[Dataset items]
Definition checkForNewMessages (w : Watcher) (wd : World)
    : Result (list ProcessedEmail) * Watcher * World :=
  if negb (gmail w) then (Throw notInitialized, w, wd)
  else
    match messagesList query 10 wd with
    | (Throw e, wd1) => (Throw e, w, wd1)
    | (Ok [], wd1) =>
        (* the two diagnostic queries, logged only *)
        match messagesList (js "is:unread") 5 wd1 with
        | (Throw e, wd2) => (Throw e, w, wd2)
        | (Ok _, wd2) =>
            match messagesList (js "is:unread has:attachment") 5 wd2 with
            | (Throw e, wd3) => (Throw e, w, wd3)
            | (Ok _, wd3) => (Ok [], w, wd3)
            end
        end
    | (Ok messages, wd1) =>
        let '(processedEmails, w1, wd2) := collectMessages messages w wd1 [] in
        (Ok processedEmails, w1, wd2)
    end.

Definition downloadAttachment (w : Watcher) (messageId attachmentId : jsstring)
    (wd : World) : Result Buffer * World :=
  if negb (gmail w) then (Throw notInitialized, wd)
  else
    match attachmentsGet messageId attachmentId wd with
    | (Throw e, wd1) => (Throw e, wd1)
    | (Ok data, wd1) =>
        if truthy data then
          (Ok (FromBase64
                 (map (fun c => if (c =? chr "-")%N then chr "+"
                                else if (c =? chr "_")%N then chr "/" else c)
                      (default [] data))), wd1)
        else (Throw (Error (js "No attachment data received")), wd1)
    end.

Definition markAsProcessed (w : Watcher) (messageId : jsstring) (wd : World)
    : Result unit * World :=
  if negb (gmail w) then (Throw notInitialized, wd)
  else (Ok tt, snd (labelProcessed messageId wd)).

(** The [for (let i = 0; i < maxRetries; i++)] loop of [retryOperation];
    [fuel] is the number of iterations left. *)
Fixpoint retryLoop {T : Type} (operation : World -> Result T * World)
    (maxRetries : Z) (fuel : nat) (i : Z) (wd : World) : Result T * World :=
  match fuel with
  | 0 => (Throw (Error (js "Max retries exceeded")), wd)
  | S f =>
      if (i <? maxRetries)%Z then
        match operation wd with
        | (Ok v, wd1) => (Ok v, wd1)
        | (Throw error, wd1) =>
            if (i =? maxRetries - 1)%Z then (Throw error, wd1)
            else retryLoop operation maxRetries f (i + 1)%Z (sleep retryDelayMs wd1)
        end
      else (Throw (Error (js "Max retries exceeded")), wd)
  end.

(** [maxRetries] is an integer; the loop runs at most that many times. *)
Definition retryOperation {T : Type} (operation : World -> Result T * World)
    (maxRetries : Z) (wd : World) : Result T * World :=
  retryLoop operation maxRetries (Z.to_nat maxRetries) 0%Z wd.

End WithGmail.

Arguments getMessageDetails {World} messagesGet dateOf now w messageId wd.
Arguments collectMessages {World} messagesGet dateOf now messages w wd processedEmails.
Arguments checkForNewMessages {World} messagesList messagesGet dateOf now w wd.
Arguments downloadAttachment {World} attachmentsGet w messageId attachmentId wd.
Arguments markAsProcessed {World} labelProcessed w messageId wd.
Arguments retryLoop {World} sleep retryDelayMs {T} operation maxRetries fuel i wd.
Arguments retryOperation {World} sleep retryDelayMs {T} operation maxRetries wd.

End GmailWatcher.

(** ** index.ts *)

Module MonitoreoGmail.

Import GmailWatcher.

(** The collaborators of the running system. *)
Record Services (World : Type) := {
  messagesList : jsstring -> nat -> World -> Result (list (option jsstring)) * World;
  messagesGet : jsstring -> World -> Result Message * World;
  attachmentsGet : jsstring -> jsstring -> World -> Result (option jsstring) * World;
  labelProcessed : jsstring -> World -> Result unit * World;
  dateOf : jsstring -> JSDate;
  now : World -> JSDate;
  pdfParse : Buffer -> World -> Result jsstring * World;
  writeFile : ExcelWriter.Worksheet -> World -> Result unit * World
}.
(** * ssi-service: the Bolt-backed key/value substrate (package storage)

    A shallow embedding of [pkg/storage/bolt.go] together with the part of
    the bbolt API it calls, and the properties of the KV substrate and of
    the revocation-index allocator stated in the design document. *)

From Stdlib Require Import ZArith.
From stdpp Require Import gmap strings list fin_maps sorting.

Open Scope string_scope.

(** ** Go values *)

(** A Go [[]byte] holds a byte sequence; where the code tests a slice
    against [nil] the slice is an [option bytes] and [None] is [nil]. *)
Abbreviation bytes := (list Byte.byte).

(** Go [error] values: [errors.New]/[fmt.Errorf] and [errors.Wrap]. *)
Inductive error : Type :=
| ErrNew (msg : string)
| ErrWrap (cause : error) (msg : string).

(** How a Go call ends: it returns normally, returns a non-nil [error],
    or panics. *)
Inductive outcome (A : Type) : Type :=
| Ok (a : A)
| Err (e : error)
| Panic (reason : string).
Arguments Ok {A} a.
Arguments Err {A} e.
Arguments Panic {A} reason.

Definition is_Err {A} (r : outcome A) : Prop :=
  match r with Err _ => True | _ => False end.

(** ** The bbolt API used by the package *)

Module bolt.

(** A bucket maps keys to values; the root of a database maps bucket names
    to buckets.  The package only ever creates top-level buckets holding
    plain key/value pairs. *)
Abbreviation Bucket := (gmap string bytes).
Abbreviation Root := (gmap string (gmap string bytes)).

(** A database: its committed root, whether it is open, and the error (if
    any) that flushing a commit to disk reports. *)
Record DB : Type := mkDB {
  root : Root;
  opened : bool;
  sync_err : option error;
}.

(** A transaction works on its own copy of the root. A [*bolt.Bucket] is
    a reference into the transaction: it is modelled by the bucket's name,
    and every bucket operation reads and updates the transaction. *)
Abbreviation Tx := (gmap string (gmap string bytes)).

Definition MaxKeySize : Z := 32768.
Definition MaxValueSize : Z := 2147483646.

Definition ErrDatabaseNotOpen : error := ErrNew "database not open".
Definition ErrBucketNameRequired : error := ErrNew "bucket name required".
Definition ErrKeyRequired : error := ErrNew "key required".
Definition ErrKeyTooLarge : error := ErrNew "key too large".
Definition ErrValueTooLarge : error := ErrNew "value too large".

(** [tx.Bucket(name)]: [nil] when there is no such bucket. *)
Definition Tx_Bucket (tx : Tx) (name : string) : option string :=
  match tx !! name with
  | Some _ => Some name
  | None => None
  end.

(** [tx.CreateBucketIfNotExists(name)] *)
Definition Tx_CreateBucketIfNotExists (tx : Tx) (name : string)
  : Tx * outcome string :=
  if decide (name = "") then (tx, Err ErrBucketNameRequired)
  else match tx !! name with
       | Some _ => (tx, Ok name)
       | None => (<[name := ∅]> tx, Ok name)
       end.

(** [bucket.Get(key)]: [nil] when the key is absent. *)
Definition Bucket_Get (tx : Tx) (bucket : string) (key : string) : option bytes :=
  tx !! bucket ≫= (λ b, b !! key).

(** [bucket.Put(key, value)] *)
Definition Bucket_Put (tx : Tx) (bucket : string) (key : string) (value : bytes)
  : Tx * option error :=
  if decide (key = "") then (tx, Some ErrKeyRequired)
  else if (Z.of_nat (String.length key) >? MaxKeySize)%Z then (tx, Some ErrKeyTooLarge)
  else if (Z.of_nat (length value) >? MaxValueSize)%Z then (tx, Some ErrValueTooLarge)
  else (alter (insert key value) bucket tx, None).

(** [bucket.Delete(key)]: nothing happens when the key is absent. *)
Definition Bucket_Delete (tx : Tx) (bucket : string) (key : string)
  : Tx * option error :=
  (alter (delete key) bucket tx, None).

(** [bucket.Cursor()] walks the pairs of a bucket in the byte order of
    their keys ([bytes.Compare]). *)
Definition key_le (x y : string * bytes) : Prop := String.le x.1 y.1.

#[global] Instance key_le_dec : RelDecision key_le.
Proof. intros x y. unfold key_le. apply _. Defined.
(** * Process monitor of the game-mode management extension

    A shallow embedding of
    [src/extensions/gamemode_management/util/ProcessMonitor.ts]:
    the procfs process enumerator, the per-tick decision procedure
    ([doCheck], with its local closures [isChildProcess] and [update]) and
    the polling scheduler ([start], [end], [check]).

    Conventions.
    - A JavaScript [number] that holds a process id is [Num z] or [NaN]
      ([Number.parseInt] yields [NaN] on a malformed status line).  Doubles
      beyond 2^53 are not modelled.
    - A plain object used as a dictionary is a [gmap]; a [Set] is a [gset].
      Property names inherited from [Object.prototype] are not modelled.
    - A thrown exception is the [Throw] constructor of [result].
    - Functions imported from modules that are not part of the sources
      ([makeExeId], [path.join], [winapi.GetModuleList]) and [process.pid]
      are Section variables. *)

From Stdlib Require Import ZArith List Bool Ascii String Lia.
From stdpp Require Import base option list gmap strings fin_maps fin_sets.

Local Open Scope Z_scope.

(* ===================================================================== *)
(** ** JavaScript values and built-ins used by the monitor *)
(* ===================================================================== *)

Module JS.

(** A JavaScript number used as a process id. *)
Inductive number : Type :=
| Num (z : Z)
| NaN.

#[global] Instance number_eq_dec : EqDecision number.
Proof. solve_decision. Defined.

Definition number_to_option (n : number) : option Z :=
  match n with Num z => Some z | NaN => None end.

Definition number_of_option (o : option Z) : number :=
  match o with Some z => Num z | None => NaN end.

#[global] Instance number_countable : Countable number.
Proof.
  apply (inj_countable' number_to_option number_of_option).
  intros []; reflexivity.
Defined.

(** [a === b] on numbers: [NaN] is not equal to anything, itself
    included.  ([Set.prototype.has] and property lookup, in contrast,
    do find [NaN]; they are the [gset] and [gmap] membership.) *)
Definition strict_eq (a b : number) : bool :=
  match a, b with
  | Num x, Num y => x =? y
  | _, _ => false
  end.

(** Exceptions the monitor can meet: a system error carrying [err.code],
    or the [TypeError] of a property access on [null]. *)
Inductive Error : Type :=
| SystemError (code : string)
| TypeError.

Inductive result (A : Type) : Type :=
| Ok (a : A)
| Throw (e : Error).
Arguments Ok {A} a.
Arguments Throw {A} e.

Definition bind {A B} (r : result A) (k : A -> result B) : result B :=
  match r with
  | Ok a => k a
  | Throw e => Throw e
  end.

(** [Array.prototype.map] with a callback that may throw: elements are
    visited in order and the first exception aborts the whole call. *)
Fixpoint mapM {A B} (f : A -> result B) (l : list A) : result (list B) :=
  match l with
  | [] => Ok []
  | x :: l' =>
      bind (f x) (fun y => bind (mapM f l') (fun ys => Ok (y :: ys)))
  end.

(** [a || b] on possibly-undefined strings: the empty string is falsy. *)
Definition or_else (a b : option string) : option string :=
  match a with
  | Some EmptyString => b
  | Some _ => a
  | None => b
  end.

(** *** Strings (code units in the ASCII range) *)

Definition lower_ascii (c : ascii) : ascii :=
  let n := nat_of_ascii c in
  if ((65 <=? n) && (n <=? 90))%nat then ascii_of_nat (n + 32) else c.

Fixpoint toLowerCase (s : string) : string :=
  match s with
  | EmptyString => EmptyString
  | String c s' => String (lower_ascii c) (toLowerCase s')
  end.

Definition strlen (s : string) : Z := Z.of_nat (String.length s).

Fixpoint drop_str (n : nat) (s : string) : string :=
  match n, s with
  | O, _ => s
  | S n', String _ s' => drop_str n' s'
  | S _, EmptyString => EmptyString
  end.

Fixpoint take_str (n : nat) (s : string) : string :=
  match n, s with
  | S n', String c s' => String c (take_str n' s')
  | _, _ => EmptyString
  end.

(** Position of the first [c] in [s], counted from [i]; [-1] if none. *)
Fixpoint index_from (c : ascii) (s : string) (i : Z) : Z :=
  match s with
  | EmptyString => -1
  | String d s' => if Ascii.eqb c d then i else index_from c s' (i + 1)
  end.

(** Position of the last [c] in [s], counted from [i]; [-1] if none. *)
Fixpoint last_index_from (c : ascii) (s : string) (i : Z) : Z :=
  match s with
  | EmptyString => -1
  | String d s' =>
      let r := last_index_from c s' (i + 1) in
      if r =? -1 then (if Ascii.eqb c d then i else -1) else r
  end.

Definition clamp (len k : Z) : Z := Z.min (Z.max k 0) len.

(** [s.indexOf(c, from)] for a one-character search string. *)
Definition indexOf (s : string) (c : ascii) (from : Z) : Z :=
  let k := clamp (strlen s) from in
  index_from c (drop_str (Z.to_nat k) s) k.

(** [s.lastIndexOf(c)] for a one-character search string. *)
Definition lastIndexOf (s : string) (c : ascii) : Z :=
  last_index_from c s 0.

(** [s.slice(a, b)]: negative indices count from the end. *)
Definition slice (s : string) (a b : Z) : string :=
  let len := strlen s in
  let from := if a <? 0 then Z.max (len + a) 0 else Z.min a len in
  let to := if b <? 0 then Z.max (len + b) 0 else Z.min b len in
  take_str (Z.to_nat (to - from)) (drop_str (Z.to_nat from) s).

Definition is_space (c : ascii) : bool :=
  let n := nat_of_ascii c in
  ((n =? 32) || ((9 <=? n) && (n <=? 13)))%nat.

Fixpoint skip_spaces (s : string) : string :=
  match s with
  | String c s' => if is_space c then skip_spaces s' else s
  | EmptyString => s
  end.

• **Required work**:
From the data above, return every line from the line that has "Definition Tx_Bucket (tx" up to and including the line that has "(tx, Ok name)", exactly.

• **Response**:
Definition Tx_Bucket (tx : Tx) (name : string) : option string :=
  match tx !! name with
  | Some _ => Some name
  | None => None
  end.

(** [tx.CreateBucketIfNotExists(name)] *)
Definition Tx_CreateBucketIfNotExists (tx : Tx) (name : string)
  : Tx * outcome string :=
  if decide (name = "") then (tx, Err ErrBucketNameRequired)
  else match tx !! name with
       | Some _ => (tx, Ok name)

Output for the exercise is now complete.